GOAL OF THE EXERCISE: What you return should be the lines of the data containing "StringSwitch", each in full.

Collection entries
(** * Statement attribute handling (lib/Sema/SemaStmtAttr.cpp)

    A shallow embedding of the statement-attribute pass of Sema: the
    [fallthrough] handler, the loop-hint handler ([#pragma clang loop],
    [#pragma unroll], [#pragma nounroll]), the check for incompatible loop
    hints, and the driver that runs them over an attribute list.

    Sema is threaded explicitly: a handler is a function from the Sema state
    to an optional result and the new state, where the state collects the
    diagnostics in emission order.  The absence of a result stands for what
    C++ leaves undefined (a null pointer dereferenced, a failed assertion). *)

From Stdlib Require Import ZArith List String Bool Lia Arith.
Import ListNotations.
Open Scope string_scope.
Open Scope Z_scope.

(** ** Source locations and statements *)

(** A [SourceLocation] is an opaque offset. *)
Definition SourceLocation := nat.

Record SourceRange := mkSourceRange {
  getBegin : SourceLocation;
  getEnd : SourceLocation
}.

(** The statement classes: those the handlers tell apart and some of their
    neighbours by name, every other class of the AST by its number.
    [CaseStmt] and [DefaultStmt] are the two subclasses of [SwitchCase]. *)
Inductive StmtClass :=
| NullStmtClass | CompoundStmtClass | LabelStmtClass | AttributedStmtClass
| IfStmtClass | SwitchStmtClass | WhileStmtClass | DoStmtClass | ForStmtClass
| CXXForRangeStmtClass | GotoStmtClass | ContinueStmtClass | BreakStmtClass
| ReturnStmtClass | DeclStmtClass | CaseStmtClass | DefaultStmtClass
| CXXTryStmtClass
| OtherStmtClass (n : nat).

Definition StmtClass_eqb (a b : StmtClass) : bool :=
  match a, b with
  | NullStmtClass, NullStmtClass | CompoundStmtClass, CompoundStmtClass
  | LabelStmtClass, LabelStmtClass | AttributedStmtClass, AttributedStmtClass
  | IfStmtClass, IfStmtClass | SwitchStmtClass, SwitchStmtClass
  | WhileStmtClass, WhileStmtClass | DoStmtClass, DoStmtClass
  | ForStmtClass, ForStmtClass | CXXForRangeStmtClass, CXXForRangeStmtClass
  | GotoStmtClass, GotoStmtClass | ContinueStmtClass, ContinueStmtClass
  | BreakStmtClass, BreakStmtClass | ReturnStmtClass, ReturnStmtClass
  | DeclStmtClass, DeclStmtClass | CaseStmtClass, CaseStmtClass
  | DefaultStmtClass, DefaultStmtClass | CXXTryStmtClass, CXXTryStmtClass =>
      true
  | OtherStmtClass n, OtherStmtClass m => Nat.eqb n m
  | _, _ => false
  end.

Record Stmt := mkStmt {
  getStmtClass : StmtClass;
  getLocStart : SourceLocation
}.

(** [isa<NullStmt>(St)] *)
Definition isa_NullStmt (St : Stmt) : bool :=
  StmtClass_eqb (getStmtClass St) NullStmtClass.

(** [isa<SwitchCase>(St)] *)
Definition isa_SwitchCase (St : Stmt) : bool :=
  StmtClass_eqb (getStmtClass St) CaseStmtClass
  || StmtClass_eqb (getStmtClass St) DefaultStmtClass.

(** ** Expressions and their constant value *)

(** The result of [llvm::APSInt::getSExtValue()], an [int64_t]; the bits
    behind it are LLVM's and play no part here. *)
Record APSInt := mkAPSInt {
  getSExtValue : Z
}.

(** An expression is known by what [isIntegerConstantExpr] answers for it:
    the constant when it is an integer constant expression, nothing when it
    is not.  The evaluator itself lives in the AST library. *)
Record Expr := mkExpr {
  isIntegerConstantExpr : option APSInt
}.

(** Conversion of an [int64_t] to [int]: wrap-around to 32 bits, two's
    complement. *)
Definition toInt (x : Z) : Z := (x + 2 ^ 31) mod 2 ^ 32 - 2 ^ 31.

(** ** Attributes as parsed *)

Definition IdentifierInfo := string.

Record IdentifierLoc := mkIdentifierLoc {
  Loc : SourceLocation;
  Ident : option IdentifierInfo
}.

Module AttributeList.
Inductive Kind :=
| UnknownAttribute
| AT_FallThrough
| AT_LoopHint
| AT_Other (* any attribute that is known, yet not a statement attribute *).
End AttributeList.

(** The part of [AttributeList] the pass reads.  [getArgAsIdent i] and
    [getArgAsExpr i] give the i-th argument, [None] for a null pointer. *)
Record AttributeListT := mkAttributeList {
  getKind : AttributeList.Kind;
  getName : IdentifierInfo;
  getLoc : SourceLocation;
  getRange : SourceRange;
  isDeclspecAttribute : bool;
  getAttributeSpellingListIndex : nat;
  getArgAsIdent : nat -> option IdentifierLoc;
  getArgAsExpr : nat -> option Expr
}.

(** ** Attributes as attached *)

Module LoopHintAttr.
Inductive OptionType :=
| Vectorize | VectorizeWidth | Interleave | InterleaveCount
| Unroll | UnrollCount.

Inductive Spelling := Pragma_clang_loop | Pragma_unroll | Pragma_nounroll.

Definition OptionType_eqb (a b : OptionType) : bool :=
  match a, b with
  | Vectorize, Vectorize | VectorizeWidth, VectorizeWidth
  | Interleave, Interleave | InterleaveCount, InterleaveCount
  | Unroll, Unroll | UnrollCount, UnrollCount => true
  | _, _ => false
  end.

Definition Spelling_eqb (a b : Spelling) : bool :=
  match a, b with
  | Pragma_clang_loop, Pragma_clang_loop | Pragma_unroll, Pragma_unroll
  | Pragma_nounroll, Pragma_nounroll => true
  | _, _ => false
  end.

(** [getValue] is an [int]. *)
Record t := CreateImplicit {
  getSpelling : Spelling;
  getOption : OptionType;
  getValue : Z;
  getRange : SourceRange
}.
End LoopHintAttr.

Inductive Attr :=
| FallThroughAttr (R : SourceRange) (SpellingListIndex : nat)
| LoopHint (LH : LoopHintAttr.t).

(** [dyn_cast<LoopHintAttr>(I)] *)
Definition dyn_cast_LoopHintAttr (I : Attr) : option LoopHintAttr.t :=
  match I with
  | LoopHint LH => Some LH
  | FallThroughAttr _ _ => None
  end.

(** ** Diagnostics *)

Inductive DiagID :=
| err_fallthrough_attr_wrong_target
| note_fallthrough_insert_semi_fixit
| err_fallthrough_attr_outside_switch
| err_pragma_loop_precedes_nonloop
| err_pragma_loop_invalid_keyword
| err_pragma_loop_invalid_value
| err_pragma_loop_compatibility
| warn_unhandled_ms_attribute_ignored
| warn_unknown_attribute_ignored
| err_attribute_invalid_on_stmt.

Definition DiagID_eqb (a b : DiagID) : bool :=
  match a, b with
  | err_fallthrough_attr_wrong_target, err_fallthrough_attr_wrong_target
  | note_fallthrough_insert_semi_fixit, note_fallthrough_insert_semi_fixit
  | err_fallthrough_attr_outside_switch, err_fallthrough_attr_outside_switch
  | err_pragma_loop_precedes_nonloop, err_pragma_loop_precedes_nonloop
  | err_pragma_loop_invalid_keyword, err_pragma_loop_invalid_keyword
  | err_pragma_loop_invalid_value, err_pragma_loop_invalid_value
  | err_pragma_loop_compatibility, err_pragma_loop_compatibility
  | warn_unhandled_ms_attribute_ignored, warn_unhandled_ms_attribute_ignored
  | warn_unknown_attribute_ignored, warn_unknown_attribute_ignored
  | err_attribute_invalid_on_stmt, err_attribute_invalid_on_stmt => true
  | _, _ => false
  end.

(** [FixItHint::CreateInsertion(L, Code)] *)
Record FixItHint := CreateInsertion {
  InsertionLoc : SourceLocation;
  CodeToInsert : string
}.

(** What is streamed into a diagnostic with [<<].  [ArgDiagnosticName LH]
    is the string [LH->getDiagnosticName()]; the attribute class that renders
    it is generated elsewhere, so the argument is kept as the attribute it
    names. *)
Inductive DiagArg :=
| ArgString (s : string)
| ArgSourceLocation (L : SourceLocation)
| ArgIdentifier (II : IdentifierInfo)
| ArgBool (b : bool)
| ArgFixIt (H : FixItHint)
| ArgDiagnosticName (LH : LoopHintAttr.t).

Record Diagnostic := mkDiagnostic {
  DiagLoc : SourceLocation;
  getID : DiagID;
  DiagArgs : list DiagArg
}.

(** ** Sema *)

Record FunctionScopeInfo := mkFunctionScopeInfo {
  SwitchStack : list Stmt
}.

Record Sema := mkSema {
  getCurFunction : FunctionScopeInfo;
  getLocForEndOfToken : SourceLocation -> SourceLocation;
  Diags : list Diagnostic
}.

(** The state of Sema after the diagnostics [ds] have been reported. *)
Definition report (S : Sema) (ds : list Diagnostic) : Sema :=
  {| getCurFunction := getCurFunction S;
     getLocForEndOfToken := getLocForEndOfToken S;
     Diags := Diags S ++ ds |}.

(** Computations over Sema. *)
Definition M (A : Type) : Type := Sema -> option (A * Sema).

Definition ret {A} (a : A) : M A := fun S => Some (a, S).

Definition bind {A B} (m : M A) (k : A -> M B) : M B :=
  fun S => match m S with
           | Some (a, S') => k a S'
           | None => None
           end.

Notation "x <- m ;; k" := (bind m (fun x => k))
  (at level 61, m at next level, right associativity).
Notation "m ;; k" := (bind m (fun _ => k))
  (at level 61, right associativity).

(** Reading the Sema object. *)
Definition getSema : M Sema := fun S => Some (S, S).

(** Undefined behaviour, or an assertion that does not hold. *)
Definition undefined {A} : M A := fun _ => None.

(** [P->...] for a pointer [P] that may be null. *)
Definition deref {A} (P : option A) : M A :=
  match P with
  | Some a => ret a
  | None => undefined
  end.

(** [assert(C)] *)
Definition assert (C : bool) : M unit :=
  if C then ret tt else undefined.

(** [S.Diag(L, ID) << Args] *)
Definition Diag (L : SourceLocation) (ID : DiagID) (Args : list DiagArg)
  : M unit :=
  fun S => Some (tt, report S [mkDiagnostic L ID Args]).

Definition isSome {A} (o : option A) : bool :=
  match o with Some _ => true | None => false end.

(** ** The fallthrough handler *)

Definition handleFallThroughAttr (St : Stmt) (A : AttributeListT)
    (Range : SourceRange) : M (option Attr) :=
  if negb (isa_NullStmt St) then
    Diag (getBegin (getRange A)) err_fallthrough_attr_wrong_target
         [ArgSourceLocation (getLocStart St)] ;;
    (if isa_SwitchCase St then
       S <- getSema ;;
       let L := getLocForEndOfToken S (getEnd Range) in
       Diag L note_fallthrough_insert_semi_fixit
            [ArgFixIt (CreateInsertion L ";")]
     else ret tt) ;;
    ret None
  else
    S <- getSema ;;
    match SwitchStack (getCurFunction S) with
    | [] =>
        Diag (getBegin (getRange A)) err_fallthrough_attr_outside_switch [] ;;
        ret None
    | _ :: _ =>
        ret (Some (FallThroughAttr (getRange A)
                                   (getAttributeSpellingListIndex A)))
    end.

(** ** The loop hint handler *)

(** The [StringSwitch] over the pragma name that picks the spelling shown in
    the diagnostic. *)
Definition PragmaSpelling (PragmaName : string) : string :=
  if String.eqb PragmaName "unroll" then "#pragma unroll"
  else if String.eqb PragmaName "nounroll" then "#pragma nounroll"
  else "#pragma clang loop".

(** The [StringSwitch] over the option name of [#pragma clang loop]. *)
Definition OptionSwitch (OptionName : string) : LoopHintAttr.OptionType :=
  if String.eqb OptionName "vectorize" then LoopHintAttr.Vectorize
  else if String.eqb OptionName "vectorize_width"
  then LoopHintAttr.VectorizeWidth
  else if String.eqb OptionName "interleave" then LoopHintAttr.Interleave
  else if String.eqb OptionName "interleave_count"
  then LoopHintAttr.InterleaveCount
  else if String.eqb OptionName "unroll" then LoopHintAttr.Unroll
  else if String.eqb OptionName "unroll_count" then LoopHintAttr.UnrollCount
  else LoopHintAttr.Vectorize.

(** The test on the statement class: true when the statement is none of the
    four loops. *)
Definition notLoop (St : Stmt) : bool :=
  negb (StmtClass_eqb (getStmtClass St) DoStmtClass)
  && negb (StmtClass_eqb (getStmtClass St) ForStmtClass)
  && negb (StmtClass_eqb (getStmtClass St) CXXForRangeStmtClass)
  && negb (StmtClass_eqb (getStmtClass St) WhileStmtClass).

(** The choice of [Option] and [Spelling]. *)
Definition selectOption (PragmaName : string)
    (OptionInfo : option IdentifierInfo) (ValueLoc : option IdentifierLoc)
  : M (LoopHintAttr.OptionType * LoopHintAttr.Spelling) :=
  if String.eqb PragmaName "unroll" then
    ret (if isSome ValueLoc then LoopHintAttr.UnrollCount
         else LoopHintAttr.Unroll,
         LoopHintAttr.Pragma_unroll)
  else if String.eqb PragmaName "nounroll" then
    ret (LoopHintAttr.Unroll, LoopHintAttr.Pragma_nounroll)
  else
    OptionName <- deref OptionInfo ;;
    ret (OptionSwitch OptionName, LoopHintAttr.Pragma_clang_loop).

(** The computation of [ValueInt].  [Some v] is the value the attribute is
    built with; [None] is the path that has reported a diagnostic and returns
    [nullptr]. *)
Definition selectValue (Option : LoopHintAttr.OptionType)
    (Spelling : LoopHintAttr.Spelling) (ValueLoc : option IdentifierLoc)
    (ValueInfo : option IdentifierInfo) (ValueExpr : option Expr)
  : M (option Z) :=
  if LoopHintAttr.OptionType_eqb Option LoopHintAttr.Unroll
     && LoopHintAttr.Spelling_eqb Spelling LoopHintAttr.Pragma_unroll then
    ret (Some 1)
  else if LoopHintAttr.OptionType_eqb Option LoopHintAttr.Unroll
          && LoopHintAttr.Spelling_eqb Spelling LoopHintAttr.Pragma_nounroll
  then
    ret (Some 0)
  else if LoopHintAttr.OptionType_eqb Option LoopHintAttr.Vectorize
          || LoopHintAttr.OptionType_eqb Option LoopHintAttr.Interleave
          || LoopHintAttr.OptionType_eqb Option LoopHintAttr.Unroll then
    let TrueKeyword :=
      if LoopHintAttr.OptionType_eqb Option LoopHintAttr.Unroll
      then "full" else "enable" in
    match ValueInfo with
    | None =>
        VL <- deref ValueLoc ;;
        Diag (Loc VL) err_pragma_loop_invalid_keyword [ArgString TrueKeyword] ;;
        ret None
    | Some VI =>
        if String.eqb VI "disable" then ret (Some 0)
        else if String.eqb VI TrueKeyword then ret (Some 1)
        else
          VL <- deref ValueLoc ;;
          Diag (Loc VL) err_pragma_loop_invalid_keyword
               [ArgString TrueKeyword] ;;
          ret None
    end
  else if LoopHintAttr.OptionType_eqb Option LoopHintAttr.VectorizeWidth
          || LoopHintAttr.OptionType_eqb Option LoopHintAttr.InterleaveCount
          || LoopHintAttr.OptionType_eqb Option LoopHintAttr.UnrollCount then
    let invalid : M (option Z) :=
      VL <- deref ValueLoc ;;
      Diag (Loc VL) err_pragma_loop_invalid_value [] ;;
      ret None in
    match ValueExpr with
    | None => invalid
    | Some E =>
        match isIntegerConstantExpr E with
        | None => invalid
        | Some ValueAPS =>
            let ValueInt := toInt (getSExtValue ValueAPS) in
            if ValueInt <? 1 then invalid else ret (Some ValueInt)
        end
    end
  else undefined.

==

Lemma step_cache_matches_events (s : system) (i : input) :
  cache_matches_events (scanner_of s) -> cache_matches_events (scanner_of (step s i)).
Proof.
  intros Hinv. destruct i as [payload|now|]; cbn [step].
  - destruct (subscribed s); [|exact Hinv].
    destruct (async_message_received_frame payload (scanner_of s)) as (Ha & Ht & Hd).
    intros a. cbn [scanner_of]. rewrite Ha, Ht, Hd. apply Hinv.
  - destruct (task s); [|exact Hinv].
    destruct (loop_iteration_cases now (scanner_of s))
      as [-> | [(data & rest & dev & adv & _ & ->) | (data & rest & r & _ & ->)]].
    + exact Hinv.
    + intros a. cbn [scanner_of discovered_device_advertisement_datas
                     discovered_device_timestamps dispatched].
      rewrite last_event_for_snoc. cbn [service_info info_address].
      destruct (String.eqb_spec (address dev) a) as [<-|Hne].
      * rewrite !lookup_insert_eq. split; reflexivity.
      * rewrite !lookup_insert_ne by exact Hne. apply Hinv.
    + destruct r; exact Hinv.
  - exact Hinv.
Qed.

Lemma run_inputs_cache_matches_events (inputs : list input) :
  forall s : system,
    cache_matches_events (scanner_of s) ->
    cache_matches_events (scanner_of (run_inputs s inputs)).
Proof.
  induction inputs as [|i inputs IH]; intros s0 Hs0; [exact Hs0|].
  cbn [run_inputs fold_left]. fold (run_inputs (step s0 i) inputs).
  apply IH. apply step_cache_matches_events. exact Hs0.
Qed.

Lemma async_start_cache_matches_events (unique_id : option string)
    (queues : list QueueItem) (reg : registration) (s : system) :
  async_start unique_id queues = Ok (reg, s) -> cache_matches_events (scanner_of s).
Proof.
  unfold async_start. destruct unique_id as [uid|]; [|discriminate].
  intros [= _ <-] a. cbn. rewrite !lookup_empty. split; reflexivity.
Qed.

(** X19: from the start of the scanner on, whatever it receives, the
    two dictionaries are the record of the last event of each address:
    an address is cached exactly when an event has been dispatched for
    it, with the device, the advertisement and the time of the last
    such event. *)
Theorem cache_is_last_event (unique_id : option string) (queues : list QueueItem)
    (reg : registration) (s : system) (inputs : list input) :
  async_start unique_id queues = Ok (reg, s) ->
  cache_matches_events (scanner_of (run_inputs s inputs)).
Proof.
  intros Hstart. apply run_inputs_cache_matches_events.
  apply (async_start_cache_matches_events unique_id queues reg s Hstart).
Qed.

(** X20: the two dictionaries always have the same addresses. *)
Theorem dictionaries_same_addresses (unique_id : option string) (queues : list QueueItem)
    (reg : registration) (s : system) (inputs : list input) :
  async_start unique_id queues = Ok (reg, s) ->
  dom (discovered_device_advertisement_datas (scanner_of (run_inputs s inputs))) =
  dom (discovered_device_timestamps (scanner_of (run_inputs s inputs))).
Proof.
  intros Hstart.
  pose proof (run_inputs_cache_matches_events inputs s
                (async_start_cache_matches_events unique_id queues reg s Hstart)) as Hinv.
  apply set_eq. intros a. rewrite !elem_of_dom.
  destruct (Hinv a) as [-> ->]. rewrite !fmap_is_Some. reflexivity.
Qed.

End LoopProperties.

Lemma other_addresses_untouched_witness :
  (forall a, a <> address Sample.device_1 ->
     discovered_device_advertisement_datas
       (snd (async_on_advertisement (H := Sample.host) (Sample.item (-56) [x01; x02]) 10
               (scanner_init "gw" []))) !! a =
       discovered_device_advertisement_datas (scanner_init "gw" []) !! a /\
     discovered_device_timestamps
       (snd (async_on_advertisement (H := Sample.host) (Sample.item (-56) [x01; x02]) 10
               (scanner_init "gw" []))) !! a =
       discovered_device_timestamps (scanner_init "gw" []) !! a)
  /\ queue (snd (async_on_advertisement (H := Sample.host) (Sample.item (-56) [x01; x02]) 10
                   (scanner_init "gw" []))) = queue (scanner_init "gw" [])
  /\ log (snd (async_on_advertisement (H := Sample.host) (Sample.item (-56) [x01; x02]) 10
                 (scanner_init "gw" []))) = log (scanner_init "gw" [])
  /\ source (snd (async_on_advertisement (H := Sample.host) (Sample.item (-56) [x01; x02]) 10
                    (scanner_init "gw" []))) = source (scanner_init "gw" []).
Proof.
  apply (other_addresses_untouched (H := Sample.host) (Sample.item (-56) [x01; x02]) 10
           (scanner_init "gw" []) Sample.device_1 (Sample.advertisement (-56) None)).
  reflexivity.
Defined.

RESPONSE AREA:
(** The [StringSwitch] over the pragma name that picks the spelling shown in
(** The [StringSwitch] over the option name of [#pragma clang loop]. *)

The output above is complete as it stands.